Domain Insure will launch in conjunction with insurance specialist Envest to work with various established insurers, providing consumers access to a variety of products. The venture adds to a suite of real estate products and services spanning home loans, utility connections and trade services offered by Domain.
“Our new insurance offering will contribute to growing new transactional revenues for Domain through exposure to a total Australian market opportunity of more than $2 billion per annum in insurance commissions,” Domain chief executive Antony Catalano said.
The service is expected to be made available later this year to those who are renting, buying and selling property.

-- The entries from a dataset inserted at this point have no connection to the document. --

(** * RoadPlugin: hook dispatch and plugin lifecycle

    A shallow embedding of [src/roadplugin/plugin.py]: the hook manager
    (priority-ordered registration, fan-out and filter dispatch), the plugin
    loader, registry and manager (load / enable / disable / unload), and the
    [plugin] class decorator.

    The dictionaries that the manager keeps for itself are finite maps
    ([gmap]), lists are lists, enums are inductive types.  Code that may raise
    is a computation that ends in [Return] or [Raise]; everything a handler or
    a lifecycle callback may touch outside the manager (and the logging sink)
    is an abstract [World] that is threaded through every call.  Objects that
    the manager only passes on (the arguments and results of handlers, the
    configuration dicts) are abstract values: a dict that several parties
    hold is one value, and its contents are in the world. *)

From Stdlib Require Import ZArith Sorted.
From stdpp Require Import gmap strings list fin_maps sorting.

Local Open Scope string_scope.
Local Open Scope Z_scope.
Local Open Scope list_scope.

(** ** Enumerations *)

(** [class PluginState(str, Enum)] *)
Inductive PluginState := DISCOVERED | LOADED | ENABLED | DISABLED | ERROR.

(** [class HookPriority(int, Enum)] *)
Inductive HookPriority := HIGHEST | HIGH | NORMAL | LOW | LOWEST.

(** [HookPriority.value] *)
Definition priority_value (p : HookPriority) : Z :=
  match p with
  | HIGHEST => 0
  | HIGH => 25
  | NORMAL => 50
  | LOW => 75
  | LOWEST => 100
  end.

The announcement of the new venture came as Fairfax provided a market update ahead of its November 2 annual general meeting, where the float of Domain is expected to be outlined.
Overall, the company’s revenues fell four to five per cent below last year, roughly in line with guidance.
Domain has once again been the company’s shining light, with 22 per cent growth in digital revenue. Total revenue has improved 13 per cent. Fairfax expects Domain’s growth to remain steady in FY18 at around 13 per cent from FY17’s $206 million. This estimate excludes any costs from Domain being separately listed from the publishing company.
Revenue from Fairfax’s publishing arm is down this financial year to date. Metro Media suffered the most significant loss of 11 per cent, followed by Australian Community Media, down 10 per cent. Stuff, Fairfax Media’s NZ arm [link], has been impacted 7 per cent in local currency.